Janssen’s Imbruvica latest to gain NICE approval after price cut

England’s health cost effectiveness watchdog NICE has approved Janssen’s Imbruvica for routine use after the company agreed to a substantial price cut.

Imbruvica will now be routinely available to people with chronic lymphocytic leukaemia (CLL) whose disease has progressed after first line treatment, or who have genetic changes (known as 17p deletion or TP53 mutation).

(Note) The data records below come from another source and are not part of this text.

Lemma validate_batch_accounting a i b acc s :
  passes_configured a -> logger_bound a s -> 0 <= AverageMeter.count acc ->
  wp (validate_batch a i b acc) s (fun r s' t =>
    match r with
    | Ok acc' =>
        AverageMeter.update acc (loss_data0 b) (Z.pos (input_size0 b))
          = Ok acc' /\
        0 <= AverageMeter.count acc' /\
        valid_minib_counter s' = valid_minib_counter s + 1 /\
        train_minib_counter s' = train_minib_counter s /\
        logger s' = logger s /\
        model_training s' = model_training s /\
        scalar_logs t =
          (if tensorboard a
           then [EvScalarSummary "valid_loss" (loss_data0 b)
                   (valid_minib_counter s)]
           else []) /\
        image_logs t =
          (if tensorboard_images a
           then per_batch_images (print_freq a) (train_minib_counter s) i [b]
           else []) /\
        count_events is_forward t = 1%nat
    | Err _ => False
    end).
Proof.
  intros [Hpf Him] Hlog Hc. unfold logger_bound in Hlog.
  unfold validate_batch, show_images, image_summary, scalar_summary.
  cbn [per_batch_images].
  wp_run; simpl_state.
  all: try match goal with
       | H : AverageMeter.update _ _ _ = Err _ |- _ =>
           exfalso; revert H; apply update_no_raise; [assumption | lia]
       | H : (print_freq _ =? 0) = true |- _ =>
           apply Z.eqb_eq in H; contradiction
       end.
  all: try (exfalso; apply Hlog; [auto | congruence]).
  all: match goal with
       | H : AverageMeter.update _ _ _ = Ok _ |- _ =>
           pose proof (update_count _ _ _ _ H);
           try rewrite (update_val _ _ _ _ H)
       end.
  all: repeat split; try reflexivity; try lia; try congruence.
Qed.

The drug is the latest in a string of treatments being rapidly reviewed by NICE as they leave the Cancer Drugs Fund (CDF).

Pharma companies have been given a clear ultimatum: either lower your prices, or face losing access to NHS patients in England and Wales entirely.  This has created an unprecedented situation, where years of rejection from NICE has turned into a stream of ‘yes’ decisions for high-priced cancer drugs.

Earlier this week, a similar deal was agreed with Celgene, allowing its advanced multiple myeloma Imnovid to gain draft approval.

A year’s treatment with Imbruvica costs more than £55,000 per patient, but Janssen has now agreed a confidential discount to this price, which NICE says now makes it cost effective.

Professor Carole Longson, director of the centre for health technology evaluation at NICE, said: “Patients with this type of leukaemia are difficult to treat; they have very limited treatment options available and some treatments can cause severe side effects.

“Our decision means that many patients can feel reassured that they can now get routine access to ibrutinib.”

Around 610 patients a year will be eligible for treatment with the drug.

The draft guidance is now with consultees who have the opportunity to appeal against it. Once NICE recommends a treatment ‘as an option’ via routine commissioning, the NHS must make sure it is appropriately funded within three months (unless otherwise specified) of its date of final publication.

Last week NICE gave a round-up of the CDF reappraisals so far, saying it had approved nine of the 11 drugs it had reviewed until then.

NICE’s chief executive said the sudden agreement between it and pharma companies was thanks to “sensible pricing and in some cases better data”.

This clearing out of the CDF is seen as essential in order for budget to be freed up for a wave of new cancer treatments. The CDF is now operating as a ‘managed access fund’ with funds of £340 million per year, and provides drugs with funding for a period of two years to allow their cost effectiveness to be proved. The first drug to be accepted to the new CDF on these terms was AstraZeneca’s lung cancer drug Tagrisso.